Film & TV

Al Pacino's Five Best Miami Moments

© 1983 Universal Studios
UPDATE: An Evening With Pacino has been postponed to September 22.

On March 3, movie fans can spend the night with Scarface himself. At An Evening With Pacino, the Academy Award-winning actor Al Pacino will take the Fillmore stage, where he will reminisce about his past, share his acting techniques, and answer questions taken from the audience.

Pacino's visit won't be his first to the Magic City, of course. The star of The Godfather trilogy and Scent of a Woman has been touring in cities across America for some time, but there's a chance he'll bring something special for his Miami date. After all, with the exception of New York, no city has been as entwined in Pacino's gloriously emotive film career than the Big Orange.
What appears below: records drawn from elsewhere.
(** * dsc40graph: adjacency-set graphs, embedded and verified

    A shallow embedding of [src/dsc40graph.py].  Python dictionaries are
    finite maps ([gmap]), Python sets are finite sets ([gset]); a method
    that mutates [self] is a computation in a state-and-exception monad
    whose exceptions keep the state reached when they were raised, since a
    Python exception does not undo the mutations made before it. *)

From stdpp Require Import gmap strings list fin_maps fin_sets.

Local Open Scope Z_scope.

(** ** Exceptions and the method monad *)

Inductive exn :=
  | KeyError
  | ValueError (msg : string)
  | RuntimeError (msg : string).

(** Result of a pure look-up that may raise. *)
Inductive except (A : Type) :=
  | Ok (a : A)
  | Err (e : exn).
Arguments Ok {A} a.
Arguments Err {A} e.

(** Result of running a method on an object whose state has type [S]. *)
Inductive result (S A : Type) :=
  | Done (a : A) (s : S)
  | Raised (e : exn) (s : S).
Arguments Done {S A} a s.
Arguments Raised {S A} e s.

Definition M (S A : Type) : Type := S → result S A.

Definition raise {S A} (e : exn) : M S A := λ s, Raised e s.
Definition gets {S A} (f : S → A) : M S A := λ s, Done (f s) s.
Definition modify {S} (f : S → S) : M S unit := λ s, Done tt (f s).
Definition lift_except {S A} (f : S → except A) : M S A :=
  λ s, match f s with Ok a => Done a s | Err e => Raised e s end.

(** [x ← m; k] and [m;; k] are stdpp's notations for [mbind]. *)
#[export] Instance M_ret {S} : MRet (M S) := λ A a s, Done a s.
#[export] Instance M_bind {S} : MBind (M S) := λ A B k m s,
  match m s with
  | Done a s' => k a s'
  | Raised e s' => Raised e s'
  end.

(** [for x in l: body x] *)
Fixpoint for_each {S A} (l : list A) (body : A → M S unit) : M S unit :=
  match l with
  | [] => mret tt
  | x :: l' => body x;; for_each l' body
  end.

(** The state an object is left in, whether the call returned or raised. *)
Definition state_after {S A} (r : result S A) : S :=
  match r with Done _ s => s | Raised _ s => s end.

Section Graphs.
Context {K : Type} `{Countable K}.

(** [d[k]] on a dictionary: [KeyError] when [k] is missing. *)
Definition dict_getitem {V} (d : gmap K V) (k : K) : except V :=
  match d !! k with
  | Some x => Ok x
  | None => Err KeyError
  end.

(** ** Edge views *)

(** [_EdgeView.__init__]: the adjacency it looks into and the edge count
    captured when the view was made. *)
Record EdgeView := mkEdgeView {
  _adj : gmap K (gset K);
  view_number_of_edges : Z
}.

(** [_EdgeView.__contains__]: [v in self._adj[u]], with the [KeyError] of a
    missing [u] caught and turned into [False]. *)
Definition contains (view : EdgeView) (edge : K * K) : except bool :=
  let '(u, v) := edge in
  match dict_getitem (_adj view) u with
  | Ok s => Ok (bool_decide (v ∈ s))
  | Err KeyError => Ok false
  | Err e => Err e
  end.

(** [_EdgeView.__len__] *)
Definition len (view : EdgeView) : Z := view_number_of_edges view.

(** [frozenset((u, v))] *)
Definition frozenset (edge : K * K) : gset K := {[ edge.1; edge.2 ]}.

(** [_UndirectedEdgeView.__iter__], as the list of the pairs it yields.
    [items] is the order in which [self._adj.items()] and the neighbour
    sets are enumerated; the inner loop returns the pairs yielded for one
    node together with the updated [seen]. *)
Fixpoint undirected_iter_inner (u : K) (neighbors : list K)
    (seen : gset (gset K)) : list (K * K) * gset (gset K) :=
  match neighbors with
  | [] => ([], seen)
  | v :: rest =>
      let edge := frozenset (u, v) in
      if decide (edge ∉ seen) then
        let '(out, seen') := undirected_iter_inner u rest ({[ edge ]} ∪ seen) in
        ((u, v) :: out, seen')
      else undirected_iter_inner u rest seen
  end.

Fixpoint undirected_iter_outer (items : list (K * list K))
    (seen : gset (gset K)) : list (K * K) :=
  match items with
  | [] => []
  | (u, neighbors) :: rest =>
      let '(out, seen') := undirected_iter_inner u neighbors seen in
      out ++ undirected_iter_outer rest seen'
  end.

Definition undirected_iter_from (items : list (K * list K)) : list (K * K) :=
  undirected_iter_outer items ∅.

(** [_DirectedEdgeView.__iter__] over a given enumeration. *)
Definition directed_iter_from (items : list (K * list K)) : list (K * K) :=
  '(u, neighbors) ← items; v ← neighbors; [(u, v)].

(** The enumeration order of dictionaries and sets that the model fixes
    where the code iterates: stdpp's.  Python's own order (insertion order
    for [dict], hash order for [set]) is not modelled; statements about
    iteration are made for every enumeration, see [enumerates]. *)
Definition dict_items (d : gmap K (gset K)) : list (K * list K) :=
  (λ p, (p.1, elements p.2)) <$> map_to_list d.

Definition undirected_iter (view : EdgeView) : list (K * K) :=
  undirected_iter_from (dict_items (_adj view)).

Definition directed_iter (view : EdgeView) : list (K * K) :=
  directed_iter_from (dict_items (_adj view)).

(** In-edge test on a dictionary of sets: [u] is a key and [v] is in its
    set. *)
Definition has_edge (d : gmap K (gset K)) (u v : K) : Prop :=
  v ∈ default ∅ (d !! u).

#[global] Instance has_edge_dec d u v : Decision (has_edge d u v).
Proof. unfold has_edge. apply _. Defined.

(** [items] is a possible iteration order of the dictionary [d]: every key
    once, each with the members of its set listed once. *)
Definition enumerates (d : gmap K (gset K)) (items : list (K * list K)) : Prop :=
  NoDup items.*1 ∧
  Forall (λ p, NoDup p.2 ∧ d !! p.1 = Some (list_to_set p.2)) items ∧
  dom d ⊆ list_to_set items.*1.

(** The invariants of the data model, as checks on a dictionary. *)
Definition symmetric (d : gmap K (gset K)) : Prop :=
  map_Forall (λ u s, set_Forall (λ v, has_edge d v u) s) d.

Definition loop_free (d : gmap K (gset K)) : Prop :=
  map_Forall (λ u s, u ∉ s) d.

#[global] Instance enumerates_dec d items : Decision (enumerates d items).
Proof. unfold enumerates. apply _. Defined.
#[global] Instance symmetric_dec d : Decision (symmetric d).
Proof. unfold symmetric. apply _. Defined.
#[global] Instance loop_free_dec d : Decision (loop_free d).
Proof. unfold loop_free. apply _. Defined.

(** All pairs [(u, v)] with [v] in the set of [u], and the unordered pairs
    they connect. *)
Definition edge_pairs (d : gmap K (gset K)) : list (K * K) :=
  directed_iter_from (dict_items d).

Definition unordered_pairs (d : gmap K (gset K)) : gset (gset K) :=
  list_to_set (frozenset <$> edge_pairs d).

(** ** The base class [_Graph] *)

Record Graph := mkGraph {
  adj : gmap K (gset K);
  _number_of_edges : Z
}.

(** [_Graph.__init__] *)
Definition Graph_init : Graph := mkGraph ∅ 0.

Definition set_adj (f : gmap K (gset K) → gmap K (gset K)) (g : Graph) : Graph :=
  mkGraph (f (adj g)) (_number_of_edges g).

Definition add_to_count (d : Z) (g : Graph) : Graph :=
  mkGraph (adj g) (_number_of_edges g + d).

(** [self.adj.keys()] *)
Definition nodes (g : Graph) : gset K := dom (adj g).

(** [self._edge_view_factory(self.adj, self._number_of_edges)] *)
Definition edges (g : Graph) : EdgeView := mkEdgeView (adj g) (_number_of_edges g).

(** [self.adj[k]], [self.adj[k] = s], [del self.adj[k]] *)
Definition adj_getitem (k : K) : M Graph (gset K) :=
  lift_except (λ g, dict_getitem (adj g) k).
Definition adj_setitem (k : K) (s : gset K) : M Graph unit :=
  modify (set_adj (<[k := s]>)).
Definition adj_delitem (k : K) : M Graph unit :=
  _ ← adj_getitem k; modify (set_adj (delete k)).

(** [self.adj[k].add(x)] and [self.adj[k].discard(x)] *)
Definition adj_add (k x : K) : M Graph unit :=
  s ← adj_getitem k; adj_setitem k (s ∪ {[ x ]}).
Definition adj_discard (k x : K) : M Graph unit :=
  s ← adj_getitem k; adj_setitem k (s ∖ {[ x ]}).

(** [_Graph.add_node] *)
Definition add_node (label : K) : M Graph unit :=
  known ← gets (λ g, bool_decide (label ∈ nodes g));
  if negb known then adj_setitem label ∅ else mret tt.

End Graphs.

Arguments EdgeView K {_ _}.
Arguments Graph K {_ _}.

(** ** [UndirectedGraph] *)

Module UndirectedGraph.
Section Defs.
Context {K : Type} `{Countable K}.

(** No field beyond those of [_Graph]; the edge view is
    [_UndirectedEdgeView]. *)
Definition init : Graph K := Graph_init.

Definition add_edge (u_label v_label : K) : M (Graph K) unit :=
  if decide (u_label = v_label) then
    raise (ValueError "Undirected graphs have no self loops.")
  else
    for_each (elements ({[ u_label; v_label ]} : gset K)) (λ x,
      known ← gets (λ g, bool_decide (x ∈ dom (adj g)));
      if negb known then adj_setitem x ∅ else mret tt);;
    present ← lift_except (λ g, contains (edges g) (u_label, v_label));
    if negb present then
      adj_add u_label v_label;;
      adj_add v_label u_label;;
      modify (add_to_count 1)
    else mret tt.

(** The loop of [remove_node] iterates over the set [self.adj[label]]
    itself; when a neighbour is [label] the body shrinks that very set and
    the next step of the iteration raises [RuntimeError]. *)
Definition remove_node (label : K) : M (Graph K) unit :=
  known ← gets (λ g, bool_decide (label ∈ nodes g));
  if negb known then mret tt
  else
    neighbors ← adj_getitem label;
    for_each (elements neighbors) (λ neighbor,
      adj_discard neighbor label;;
      modify (add_to_count (-1));;
      if decide (neighbor = label)
      then raise (RuntimeError "Set changed size during iteration")
      else mret tt);;
    adj_delitem label.

Definition neighbors (u_label : K) : M (Graph K) (gset K) :=
  adj_getitem u_label.

(** Calls a client can make, and a run of them from a new graph.  A call
    that raises leaves the graph as it was when the exception left it. *)
Inductive call :=
  | AddNode (label : K)
  | AddEdge (u v : K)
  | RemoveNode (label : K).

Definition perform (c : call) : M (Graph K) unit :=
  match c with
  | AddNode label => add_node label
  | AddEdge u v => add_edge u v
  | RemoveNode label => remove_node label
  end.

Definition run (calls : list call) : Graph K :=
  foldl (λ g c, state_after (perform c g)) init calls.

(** The data-model invariants of an undirected graph: symmetric
    adjacency, no self-loop, and an edge counter equal to the number of
    unordered pairs that are connected. *)
Definition invariant (g : Graph K) : Prop :=
  symmetric (adj g) ∧ loop_free (adj g) ∧
  _number_of_edges g = Z.of_nat (size (unordered_pairs (adj g))).

End Defs.
Arguments call K : clear implicits.
End UndirectedGraph.

(** A path 1 - 2 - 3, with one order in which Python may enumerate it, and
    an adjacency that is not symmetric. *)
Definition path_adj : gmap Z (gset Z) :=
  {[ 1 := {[ 2 ]}; 2 := {[ 1; 3 ]}; 3 := {[ 2 ]} ]}.
Definition path_items : list (Z * list Z) :=
  [(2, [3; 1]); (1, [2]); (3, [2])].
Definition lopsided : Graph Z :=
  mkGraph {[ 1 := {[ 2 ]}; 2 := ∅ ]} 1.

(** ** [DirectedGraph] *)

Module DirectedGraph.
Section Defs.
Context {K : Type} `{Countable K}.

(** The fields of [_Graph] and [back_adj]. *)
Record t := mk {
  base : Graph K;
  back_adj : gmap K (gset K)
}.

Definition init : t := mk Graph_init ∅.

(** A method inherited from [_Graph] runs on the inherited fields. *)
Definition inherited {A} (m : M (Graph K) A) : M t A :=
  λ g, match m (base g) with
       | Done a b => Done a (mk b (back_adj g))
       | Raised e b => Raised e (mk b (back_adj g))
       end.

Definition back_getitem (k : K) : M t (gset K) :=
  lift_except (λ g, dict_getitem (back_adj g) k).
Definition back_setitem (k : K) (s : gset K) : M t unit :=
  modify (λ g, mk (base g) (<[k := s]> (back_adj g))).
Definition back_add (k x : K) : M t unit :=
  s ← back_getitem k; back_setitem k (s ∪ {[ x ]}).
Definition back_discard (k x : K) : M t unit :=
  s ← back_getitem k; back_setitem k (s ∖ {[ x ]}).

Definition add_node (label : K) : M t unit := inherited (add_node label).
Definition nodes (g : t) : gset K := nodes (base g).
Definition edges (g : t) : EdgeView K := edges (base g).
Definition edge_count (g : t) : Z := _number_of_edges (base g).

Definition add_edge (u_label v_label : K) : M t unit :=
  for_each (elements ({[ u_label; v_label ]} : gset K)) (λ x,
    known ← gets (λ g, bool_decide (x ∈ dom (adj (base g))));
    (if negb known then inherited (adj_setitem x ∅) else mret tt);;
    known_back ← gets (λ g, bool_decide (x ∈ dom (back_adj g)));
    if negb known_back then back_setitem x ∅ else mret tt);;
  inherited (adj_add u_label v_label);;
  back_add v_label u_label;;
  inherited (modify (add_to_count 1)).

Definition remove_node (node : K) : M t unit :=
  known ← gets (λ g, bool_decide (node ∈ nodes g));
  if negb known then mret tt
  else
    b ← back_getitem node;
    (if decide (node ∈ b) then
       inherited (adj_discard node node);;
       back_discard node node;;
       inherited (modify (add_to_count (-1)))
     else mret tt);;
    parents ← back_getitem node;
    for_each (elements parents) (λ parent,
      inherited (adj_discard parent node);;
      inherited (modify (add_to_count (-1))));;
    out ← inherited (adj_getitem node);
    inherited (modify (add_to_count (- Z.of_nat (size out))));;
    inherited (adj_delitem node).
In honor of his return, here are the five greatest Al Pacino scenes set in Miami, ranked on a scale of one to ten hoo-ah's.
1. Tony Montana's love advice in Scarface. Pacino's Cuban accent in Scarface comes and goes, but throughout the film, his charisma as Tony Montana never wavers. Nowhere does he command as much attention as at the Fontainebleau when he gives his not so little friend, Manny Ribera, advice on how to get the ladies in America. “In this country, you gotta make the money first. Then when you get the money, you get the power. Then when you get the power, then you get the women.” A clearer explanation of the Miami Beach ethos was never spoken. (Infinite hoo-ah's.)
2. The pregame speech in Any Given Sunday. In this scene, shot in the bowels of the old Orange Bowl, Al Pacino as football coach Tony D'Amato gives one of the best locker-room speeches this side of Pat Riley or Friday Night Lights. With the rest of the star-studded cast of the 1999 movie looking on, Pacino's forceful delivery inspires extreme loyalty. By the end, you're unsure whether football is a metaphor for life or life is a metaphor for football. If, at the close of the five-minute scene, you're not ready to run onto the football field with the rest of the Miami Sharks, you might want to have a doctor check that your heart is still beating. (Ten hoo-ah's.)
3. The chainsaw scene in Scarface. Though 1983's Scarface was set in Miami Beach, it was filmed mostly on Los Angeles sound stages. Some of the scenes, however, couldn't have been shot anywhere but here. Take, for example, the scene where Tony Montana goes to make a drug deal at a South Beach apartment. The meeting goes horribly awry and leads to Montana facing the running blades of a chainsaw. Screenwriter Oliver Stone said the scene was inspired by a news story he read in the Miami Herald. The scene recently made headlines again when news broke that the location, 728 Ocean Dr., would become a CVS. (Nine hoo-ah's.)
4. Michael Corleone's meeting with Hyman Roth in The Godfather Part II. After Pacino's Michael Corleone survives an assassination attempt in this 1974 Oscar Best Picture winner, he decides to head to Miami and sniff around the man he presumes to have ordered the hit, Hyman Roth. After taking the long way through Miami Beach, Pacino avoids the elephant turds on the front lawn and parks his car at Roth's low-key North Miami home. Perhaps because he was sharing a scene with his former acting teacher, Lee Strasberg, Pacino delivers none of the over-the-top crescendos we've come to love and expect from him. Instead, he gives a subtle, understated performance as he watches football and talks business with a man he knows wants him dead. (Seven hoo-ah's.)
5. The Miami montage in Donnie Brasco. In this 1997 drama, Pacino plays a small-time hood with "cancer of the prick" who unwittingly introduces undercover FBI agent Donnie Brasco (played by Johnny Depp) to his gangster crew. When Brasco is ordered to bring a Miami gangster into the investigation, the director decided to cut to a montage showing how much of a blast South Florida was in the '70s. It's fun to see Pacino dressed to the polyester nines, cheering on dog racing, playing tennis, and getting buried in the sand — and these scenes are a wonderful advertisement for the Miami tourism board. But because there's no dialogue from Pacino, our affection for this clip is limited. (Six hoo-ah's.)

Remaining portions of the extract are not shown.